Work task → Take the lines below between the one holding "- unfold disas_insn." and the one holding "Definition x86_env (pae", inclusive, and copy them exactly. Add nothing.

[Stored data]
BEGIN
Lemma data_flags cfg env write data_size phys ci :
  Z.lor (qem_get_flags_mem_tracing cfg env (def_of cfg).(QEM_TRACE_EVENT_ACCESS)
           (rw_code (def_of cfg) write) (def_of cfg).(QEM_TRACE_DATA_TYPE_DATA)
           (def_of cfg).(QEM_TRACE_GRANULARITY_NONE) data_size phys)
    (inhibit_flag cfg env ci)
  = encode (def_of cfg) (x86_access env write false (size_of_op data_size) ci).
Proof.
  rewrite inhibit_flag_code. unfold qem_get_flags_mem_tracing, encode, x86_access. cbn [acc_write
    acc_inst acc_user acc_event acc_granularity acc_size acc_coherency acc_level acc_inhibit
    acc_wt acc_exclusive].
  set (ib := inhibit_code _ _). set (rw := rw_code _ _).
  destruct (zero_codes cfg) as (E1 & E2 & E3 & E4 & E5 & E6 & E7 & E8 & E9).
  unfold id_code, event_code, gran_code, coherency_code, level_code, wt_code, exclusive_code, ite.
  rewrite E1, E3, E4, E5, E6, E7, E8, E9, !Z.lor_0_r. f_equal. f_equal.
  unfold size_of_op. repeat (case_match; try done; try lia).
Qed.

Lemma inst_flags cfg env ci :
  Z.lor (Z.lor (Z.lor (((def_of cfg).(QEM_TRACE_EVENT_ACCESS) .| (def_of cfg).(QEM_TRACE_ACCESS_TYPE_READ)
     .| (def_of cfg).(QEM_TRACE_DATA_TYPE_INST) .| (def_of cfg).(QEM_TRACE_GRANULARITY_NONE))%c)
     (inhibit_flag cfg env ci))
     (if bit_any (cs_selector env) 0x0003
      then (def_of cfg).(QEM_TRACE_PL_USER) else (def_of cfg).(QEM_TRACE_PL_KERNEL)))
     (def_of cfg).(QEM_TRACE_DATA_SIZE_8_BITS)
  = encode (def_of cfg) (x86_access env false true Size8 ci).
Proof.
  rewrite inhibit_flag_code. unfold encode, x86_access. cbn [acc_write
    acc_inst acc_user acc_event acc_granularity acc_size acc_coherency acc_level acc_inhibit
    acc_wt acc_exclusive].
  set (ib := inhibit_code _ _).
  destruct (zero_codes cfg) as (E1 & E2 & E3 & E4 & E5 & E6 & E7 & E8 & E9).
  unfold rw_code, id_code, pl_code, event_code, gran_code, size_code, coherency_code, level_code,
    wt_code, exclusive_code, ite.
  rewrite E1, E2, E4, E5, E6, E7, E8, E9, !Z.lor_0_r, !Z.lor_0_l.
  rewrite <- !Z.lor_assoc. f_equal. rewrite Z.lor_comm, <- !Z.lor_assoc. done.
Qed.

(** The records of the three kinds of events. *)
Lemma load_record cfg e st idx a0 :
  gen_op_ld_v cfg e st idx a0 =
  when_traced st QEM_TRACE_DTRACE
    (let '(pa, ci) := if QEM_TRACE_PHYSICAL_ADDRESS cfg
       then qem_get_phys_addr_mem_tracing (ev_env e) (ev_mem e) (ev_junk e) a0 else (a0, ev_junk e) in
     [OpOutput a0 pa (cpu_index (ev_env e)) (rdtsc_time (ev_tsc e))
       (encode (def_of cfg) (x86_access (ev_env e) false false (size_of_op (Z.land idx 3)) ci))]).
Proof.
  unfold gen_op_ld_v, helper_qem_datald_trace, data_trace. f_equal. repeat case_match; simplify_eq;
    do 2 f_equal; apply (data_flags cfg _ false).
Qed.

Lemma store_record cfg e st idx a0 :
  gen_op_st_v cfg e st idx a0 =
  when_traced st QEM_TRACE_DTRACE
    (let '(pa, ci) := if QEM_TRACE_PHYSICAL_ADDRESS cfg
       then qem_get_phys_addr_mem_tracing (ev_env e) (ev_mem e) (ev_junk e) a0 else (a0, ev_junk e) in
     [OpOutput a0 pa (cpu_index (ev_env e)) (rdtsc_time (ev_tsc e))
       (encode (def_of cfg) (x86_access (ev_env e) true false (size_of_op (Z.land idx 3)) ci))]).
Proof.
  unfold gen_op_st_v, helper_qem_datast_trace, data_trace. f_equal. repeat case_match; simplify_eq;
    do 2 f_equal; apply (data_flags cfg _ true).
Qed.

Lemma fetch_record cfg e st pc :
  gen_qem_instld_trace cfg e st pc 0 =
  when_traced st QEM_TRACE_ITRACE
    (let '(pa, ci) := instld_walk (ev_env e) (ev_mem e) pc in
     [OpOutput pc pa (cpu_index (ev_env e)) (rdtsc_time (ev_tsc e))
       (encode (def_of cfg) (x86_access (ev_env e) false true Size8 ci))]).
Proof.
  unfold gen_qem_instld_trace, helper_qem_instld_trace. f_equal. case_match.
  do 2 f_equal. apply inst_flags.
Qed.

(** The accesses of the segment unit are recorded as those of the translated code. *)
Lemma kernel_records cfg e st n ptr :
  cpu_ld_kernel_ra cfg e st n ptr = match SHIFT n with Some k => gen_op_ld_v cfg e st k ptr | None => [] end /\
  cpu_st_kernel_ra cfg e st n ptr = match SHIFT n with Some k => gen_op_st_v cfg e st k ptr | None => [] end.
Proof. unfold cpu_ld_kernel_ra, cpu_st_kernel_ra, SHIFT. split; by repeat case_match; simplify_eq. Qed.

Lemma x86_well_guarded cfg : well_guarded (x86_code cfg).
Proof.
  intros e st g ops g' Hrun. unfold x86_code in Hrun. injection Hrun as <- _.
  destruct (ev_kind e) as [pc|idx a0|idx a0|n ptr|n ptr|b].
  - rewrite fetch_record. case_match. apply when_traced_guarded.
  - rewrite load_record. case_match. apply when_traced_guarded.
  - rewrite store_record. case_match. apply when_traced_guarded.
  - rewrite (proj1 (kernel_records _ _ _ _ _)). destruct (SHIFT n) as [k|]; [|exact I].
    rewrite load_record. case_match. apply when_traced_guarded.
  - rewrite (proj2 (kernel_records _ _ _ _ _)). destruct (SHIFT n) as [k|]; [|exact I].
    rewrite store_record. case_match. apply when_traced_guarded.
  - unfold disas_insn, helper_qem_start_trace, helper_qem_stop_trace, guarded, ttype.
    repeat case_match; simplify_eq; auto.
Qed.

Lemma x86_coded cfg e st : emits (coded cfg) (x86_code cfg e st).
Proof.
  intros g ops g' Hrun. unfold x86_code in Hrun. injection Hrun as <- _.
  assert (Hw : forall ty va pa core time a,
    Forall (coded cfg) (when_traced st ty [OpOutput va pa core time (encode (def_of cfg) a)])).
  { intros. unfold when_traced. case_match; repeat constructor. by eexists. }
  destruct (ev_kind e) as [pc|idx a0|idx a0|n ptr|n ptr|b].
  - rewrite fetch_record. by case_match.
  - rewrite load_record. by case_match.
  - rewrite store_record. by case_match.
  - rewrite (proj1 (kernel_records _ _ _ _ _)). destruct (SHIFT n); [|done].
    rewrite load_record. by case_match.
  - rewrite (proj2 (kernel_records _ _ _ _ _)). destruct (SHIFT n); [|done].
    rewrite store_record. by case_match.
  - unfold disas_insn. repeat case_match; by repeat constructor.
Qed.

(** ** Properties *)

(** C35: without PAE and with the A20 line enabled, the tracer's page table walk agrees
    with QEMU's own: it gives the physical page of QEMU and the offset in the page,
    cut to 32 bits (so the upper bits of a PSE-36 page are lost); where QEMU finds no
    page it gives the virtual address (no directory entry) or 0 (no table entry). *)
Theorem x86_walk_page_debug env mem ci addr :
  0 <= addr < 2 ^ 32 -> x86_get_a20_mask env = -1 -> bit_any (cr4 env) CR4_PAE_MASK = false ->
  (qem_get_phys_addr_mem_tracing env mem ci addr).1 =
  match x86_cpu_get_phys_page_debug env mem addr with
  | Some page => u32 (Z.lor page (Z.land addr 0xfff))
  | None => unmapped env mem addr
  end.
Proof. apply walk_page_debug. Qed.

(** A directory at 0x1000 whose entry 1 is a table at 0x2000; its entry 3 maps
    0x403000 to the page 0xABCDE000, which is dirty. *)
Definition x86_env (pae : bool) : CPUX86State :=
  mk_x86 0x80000001 0x1000 (if pae then 0x20 else 0) 0x8 false (-1) 1.

Definition put32 (a v : Z) (mem : memory) : memory :=
  fun x => if (a <=? x) && (x <? a + 4) then Z.shiftr v (8 * (x - a)) else mem x.

Definition x86_mem : memory := put32 0x1004 0x2003 (put32 0x200C 0xABCDE043 (fun _ => 0)).

Lemma x86_walk_page_debug_witness :
  (qem_get_phys_addr_mem_tracing (x86_env false) x86_mem 0 0x403123).1 = 0xABCDE123.
Proof.
  rewrite (x86_walk_page_debug (x86_env false) x86_mem 0 0x403123).
  - vm_compute. reflexivity.
  - lia.
  - reflexivity.
  - reflexivity.
Defined.

(** A load or store that is traced is recorded with the physical address of
    QEMU's walk, the time stamp counter, the processor and a flag word that decodes to
    the access: its direction, the privilege of the code segment, its size and whether
    the cache is inhibited. *)
Theorem x86_access_recorded cfg e st (write : bool) idx a0 page :
  QEM_TRACE_GATHER_META cfg = true -> QEM_TRACE_PHYSICAL_ADDRESS cfg = true ->
  QEM_TRACE_TARGET_64 cfg = false -> bit_any st QEM_TRACE_DTRACE = true ->
  0 <= a0 < 2 ^ 32 -> 0 <= ev_tsc e < 2 ^ 64 -> 0 <= cpu_index (ev_env e) < 2 ^ 32 ->
  x86_get_a20_mask (ev_env e) = -1 -> bit_any (cr4 (ev_env e)) CR4_PAE_MASK = false ->
  x86_cpu_get_phys_page_debug (ev_env e) (ev_mem e) a0 = Some page ->
  exists pa core time flg,
    (if write then gen_op_st_v cfg e st idx a0 else gen_op_ld_v cfg e st idx a0)
      = [OpOutput a0 pa core time flg] /\
    let t := new_trace cfg pa core time flg in
    address t = u32 (Z.lor page (Z.land a0 0xfff)) /\ timestamp t = ev_tsc e /\
    Z.land (flags t) 0xFF = cpu_index (ev_env e) mod 256 /\
    exists ci, decode (def_of cfg) (flags t) =
      x86_access (ev_env e) write false (size_of_op (Z.land idx 3)) ci.
Proof.
  intros Hm Hp H64 Hst Ha Ht Hc Ha20 Hpae Hpage.
  pose proof (walk_page_debug (ev_env e) (ev_mem e) (ev_junk e) a0 Ha Ha20 Hpae) as Hw.
  rewrite Hpage in Hw. rewrite store_record, load_record, Hp. unfold when_traced. rewrite Hst.
  destruct (qem_get_phys_addr_mem_tracing _ _ _ _) as [pa ci]. cbn [fst] in Hw.
  exists pa, (cpu_index (ev_env e)), (rdtsc_time (ev_tsc e)),
    (encode (def_of cfg) (x86_access (ev_env e) write false (size_of_op (Z.land idx 3)) ci)).
  split; [by destruct write|]. cbn zeta.
  destruct (new_trace_decode cfg pa (cpu_index (ev_env e)) (rdtsc_time (ev_tsc e))
    (x86_access (ev_env e) write false (size_of_op (Z.land idx 3)) ci) Hm Hc) as [Hd Hf].
  rewrite Hf. split_and!; [| |done|by exists ci].
  - unfold new_trace, addr_size. rewrite Hm, H64. cbn [address]. rewrite Hw.
    change (Z.of_nat 4 * 8) with 32. apply wrap_wrap.
  - unfold new_trace. rewrite Hm. cbn [timestamp]. by rewrite rdtsc_time_id, wrap_small.
Qed.

Lemma x86_access_recorded_witness :
  let e := mk_x86_event (x86_env false) x86_mem 77 0 (XStore 2 0x403123) in
  exists pa core time flg,
    gen_op_st_v (cfg_small true false) e 1 2 0x403123 = [OpOutput 0x403123 pa core time flg] /\
    address (new_trace (cfg_small true false) pa core time flg) = 0xABCDE123.
Proof.
  intros e.
  destruct (x86_access_recorded (cfg_small true false) e 1 true 2 0x403123 0xABCDE000)
    as (pa & core & time & flg & He & Ha & _); [first [reflexivity|subst e; cbn; lia]..|].
  exists pa, core, time, flg. split; [exact He|]. rewrite Ha. reflexivity.
Defined.

(** For a page of four kilobytes the cache is reported as inhibited when the dirty
    bit (6) of the table entry is set, and its cache disable bit (4) is not looked at:
    with caching enabled in [cr0] and in the directory entry, the flag of the record is
    the dirty bit of the page. *)
Theorem x86_inhibit_is_dirty env mem ci addr pde pte :
  bit_any (cr0 env) CR0_PG_MASK = true -> bit_any (cr0 env) (Z.shiftl 1 30) = false ->
  ldl_phys mem (u32 (Z.land (cr3 env) 0xFFFFF000 + Z.shiftr addr 22 * 4)) = pde ->
  Z.land pde 0x91 = 1 ->
  ldl_phys mem (u32 (Z.land pde 0xFFFFF000 + Z.shiftr (Z.land addr 0x3FFFFF) 12 * 4)) = pte ->
  Z.testbit pte 0 = true ->
  acc_inhibit (x86_access env true false Size8
    (qem_get_phys_addr_mem_tracing env mem ci addr).2) = Z.testbit pte 6.
Proof.
  intros Hpg Hcd Hpde Hflags Hpte Hp. unfold qem_get_phys_addr_mem_tracing.
  rewrite Hpg, Hpde, Hpte. cbn [negb].
  assert (Hb : forall m, Z.land 0x91 m = m -> bit_any pde m = negb (Z.land 1 m =? 0))
    by (intros m Hm; unfold bit_any; by rewrite <- Hflags, <- Z.land_assoc, Hm).
  rewrite (Hb PG_PRESENT_MASK eq_refl), (Hb PG_PSE_MASK eq_refl). cbn [andb negb Z.land Z.eqb].
  assert (Hpp : bit_any pte PG_PRESENT_MASK = true) by (by rewrite <- Hp, <- (bit_any_pow2 pte 0)).
  rewrite Hpp.
  unfold x86_access. cbn [acc_inhibit snd]. rewrite Hcd. cbn [orb].
  replace (Z.land pde 16) with 0 by (pose proof (Hb 16 eq_refl) as H16; unfold bit_any in H16;
    cbn in H16; apply negb_false_iff, Z.eqb_eq in H16; done).
  rewrite Z.lor_0_r. rewrite <- (bit_any_pow2 pte 6) by lia. done.
Qed.

Lemma x86_inhibit_is_dirty_witness :
  acc_inhibit (x86_access (x86_env false) true false Size8
    (qem_get_phys_addr_mem_tracing (x86_env false) x86_mem 0 0x403123).2) = true.
Proof.
  rewrite (x86_inhibit_is_dirty (x86_env false) x86_mem 0 0x403123 0x2003 0xABCDE043);
    vm_compute; reflexivity.
Defined.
END
Written response →
  - unfold disas_insn. repeat case_match; by repeat constructor.
Qed.

(** ** Properties *)

(** C35: without PAE and with the A20 line enabled, the tracer's page table walk agrees
    with QEMU's own: it gives the physical page of QEMU and the offset in the page,
    cut to 32 bits (so the upper bits of a PSE-36 page are lost); where QEMU finds no
    page it gives the virtual address (no directory entry) or 0 (no table entry). *)
Theorem x86_walk_page_debug env mem ci addr :
  0 <= addr < 2 ^ 32 -> x86_get_a20_mask env = -1 -> bit_any (cr4 env) CR4_PAE_MASK = false ->
  (qem_get_phys_addr_mem_tracing env mem ci addr).1 =
  match x86_cpu_get_phys_page_debug env mem addr with
  | Some page => u32 (Z.lor page (Z.land addr 0xfff))
  | None => unmapped env mem addr
  end.
Proof. apply walk_page_debug. Qed.

(** A directory at 0x1000 whose entry 1 is a table at 0x2000; its entry 3 maps
    0x403000 to the page 0xABCDE000, which is dirty. *)
Definition x86_env (pae : bool) : CPUX86State :=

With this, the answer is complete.